Durante a pesquisa, você conheceu algumas pessoas que trabalharam na Vera Cruz. Qual o sentimento que relataram em relação à memória da Companhia?
Durante minha pesquisa de doutorado, tive o privilégio de entrevistar vários profissionais que trabalharam na Vera Cruz, desde técnicos, passando por atores e atrizes e produtores, resultando em horas de gravação. Foi um trabalho quase “arqueológico” para conseguir encontrar esses remanescentes. Nesse sentido, gostaria de destacar o papel fundamental desempenhado pelo diretor Galileu Garci, que mantinha contato com vários antigos colegas e intermediou meus contatos iniciais. Durante as gravações das entrevistas afloraram muitas mágoas e frustrações pela incompreensão, ou até mesmo pelo progressivo esquecimento da importância da Vera Cruz na cena cinematográfica brasileira. Entrevistei o próprio Galileu Garcia, o montador Mauro Alice, Máximo Barro, o produtor José Luiz Francunha, o cenógrafo Pierino Masenzi e o diretor Fabio Carpi (ambos italianos), a secretária Gini Bretani, as atrizes Ruth de Souza, Ilka Soares, Inesita Barroso, Vanja Orico, Eliane Lage, Vera Sampaio, os atores Anselmo Duarte e Pedro Paulo Hatheyer. Foi muito importante esse trabalho de coleta de depoimentos, pois pude constatar vários olhares sobre essa experiência que apontavam êxitos, alguns equívocos, mas sobretudo redimensionavam e traziam do obscurantismo dados importantes pautados no testemunho de pessoas que, efetivamente, vivenciaram a Vera Cruz.

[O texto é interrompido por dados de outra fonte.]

Lemma truncateList_valid fuel b : Valid (kind b) -> forall kept total,
  Forall Valid kept -> Forall Valid (truncateList fuel b kept total).
Proof.
  intros Hk. induction fuel as [|fuel IH]; intros kept total Hkept; cbn [truncateList];
    pose proof (sentinel_valid b (total - Z.of_nat (List.length kept)) Hk) as Hs;
    assert (Forall Valid (kept ++ [sentinel b (total - Z.of_nat (List.length kept))])) as Hr
      by (apply Forall_app; by split; [| constructor]);
    assert (Forall Valid (removelast kept)) as Hl
      by (clear -Hkept; induction Hkept as [|x [|y l] Hx Hl IHl]; [done | done | by constructor]);
    repeat case_match; auto.
Qed.

Lemma keepLoop_valid b total items : Valid (kind b) -> forall used kept,
  Forall Valid kept -> Forall Valid items -> Forall Valid (keepLoop b total used kept items).
Proof.
  intros Hk. induction items as [|o items IH]; intros used kept Hkept Hi; cbn [keepLoop]; [done|].
  case_match; [by apply truncateList_valid|]. apply Forall_cons in Hi as [Ho Hi]. apply IH; [| done].
  apply Forall_app. by split; [| constructor].
Qed.

Lemma bound_valid b items : Valid (kind b) -> Forall Valid items -> Forall Valid (bound b items).
Proof.
  intros Hk Hi. unfold bound. destruct items as [|o items]; [done|]. repeat case_match; try done.
  by apply keepLoop_valid.
Qed.

Lemma field_valid s limit : 0 <= limit -> Valid (boundFieldTo s limit).
Proof. intros Hl. apply (BoundString_fits s limit Hl). Qed.

Lemma target_fields_valid method identifier :
  let '(m, ty, target) := deriveTargetFields method identifier in Valid m /\ Valid ty /\ Valid target.
Proof.
  unfold deriveTargetFields. destruct (String.eqb method ""); [repeat split; constructor|].
  destruct (MethodTargetType method) as [ty|] eqn:E.
  - apply MethodTargetType_text in E as [Hm Ht].
    destruct (String.eqb (BoundEnvelopeField _) ""); (split; [done|split]); [constructor | constructor | done |].
    by apply field_valid.
  - split; [by apply field_valid | split; constructor].
Qed.

(** What a caller of [Sink.Record] has bounded before: the route's provenance
    ([BoundEnvelopeField] at its construction), the decision, the policy's own labels and
    obligations, and details that nest as a request's arguments may. *)
Record caller_ok (env : record_env) (p : RecordParams) : Prop := mkCallerOk {
  co_time : isPlainJSONString (eTime env) = true /\ is_Some (ParseTime (eTime env));
  co_request : Valid (eRequestID env);
  co_route : Valid (pUpstream p) /\ Valid (pPolicyVersion p) /\ Valid (pPolicySHA256 p);
  co_decision : Valid (pDecision p);
  co_lists : Forall Valid (pObligations p) /\ Forall Valid (pLabelsOut p) /\ Forall Valid (pCarriedLabels p);
  co_details : members_nesting (pDetails p) < 9999;
}.

(** Whatever bytes the client, the token and the decision point put in, the record is one
    the writer can sign and the verifier reads back. *)
Theorem recorded_is_stampable s env p :
  configured s -> caller_ok env p -> stampable s (record s env p).
Proof.
  intros Hc [[Ht Hp] Hr (Hu & Hv & Hsha) Hd (Ho & Hl & Hcl) Hn]. pose proof (cfg_pep s Hc) as Hpep.
  pose proof (target_fields_valid (pMethod p) (pIdentifier p)) as Hm.
  pose proof (details_ok _ Hn) as [Hdv Hdd].
  unfold record. destruct (deriveTargetFields _ _) as [[m ty] target]. destruct Hm as (Hm & Hty & Htg).
  split_and!; try done. split; [| split_and!; [done | done | cbn; repeat case_match; done | done]].
  assert (forall f : Identity -> string, Valid (match eIdentity env with Some id => boundFieldTo (f id) auditEnvelopeFieldCap | None => "" end)) as Hid.
  { intros f. destruct (eIdentity env); [by apply field_valid | constructor]. }
  assert (Valid (protocolRevision (eRevision env))) as Hrev.
  { unfold protocolRevision, one_of. cbn [existsb publishedRevisions].
    repeat match goal with |- context [String.eqb ?a ?c] => destruct (String.eqb_spec a c) as [->|_] end;
      cbn [orb]; by apply Valid_ascii. }
  assert (Valid (if String.eqb (pDenialCode p) ErrCodeEscalationRequired && String.eqb (pDecision p) "deny"
    then DecisionEscalate else pDecision p)) as Hdec by (destruct (_ && _); [by apply Valid_ascii | done]).
  unfold record_texts. cbn [RequestID SessionID AgentID TaskID UserID TokenID PEP Upstream PolicyVersion PolicySHA256
    TargetType Target Method AuditVerify.Decision DenialCode ConditionType Details ProtocolRevision Obligations LabelsOut CarriedLabels app].
  repeat (constructor; [first [done | by apply field_valid | apply Hid] |]).
  repeat (apply Forall_app; split); (apply bound_valid; [by apply Valid_ascii | done]).
Qed.

End laws.
End AuditRecord.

Na década subsequente à fundação da Vera Cruz, mais precisamente em 1963, foi lançado o livro Revisão Crítica do Cinema Brasileiro de autoria de Glauber Rocha. Em suas afirmações somam-se exemplos de críticas e desqualificações aos estrangeiros que, segundo ele, tiraram a oportunidade de cineastas brasileiros. Há uma tendência crítica que considera que os “estrangeiros”, por desconhecerem a cultura brasileira, foram, em grande parte, culpados pelo insucesso da Companhia. Tal juízo de valores atravessou décadas e instaurou uma certa tendência em analisar a cinematografia da Vera Cruz por esse viés. Nos anos 1970, o crítico literário Antônio Candido de Mello e Souza contestava tal postura em sua arguição proferida na defesa de tese da historiadora Maria Rita Galvão, nomeando um aspecto velado nesse percurso crítico da presença dos italianos (ou dos estrangeiros em linhas gerais) nas telas brasileiras: “preconceito”. Sete décadas passadas, considero que nos seja possível refletir o legado da Companhia Cinematográfica Vera Cruz extrapolando oposições dicotômicas. Só assim poderemos anistiar os italianos e refletir porque ainda não possuímos uma indústria de cinema nacional.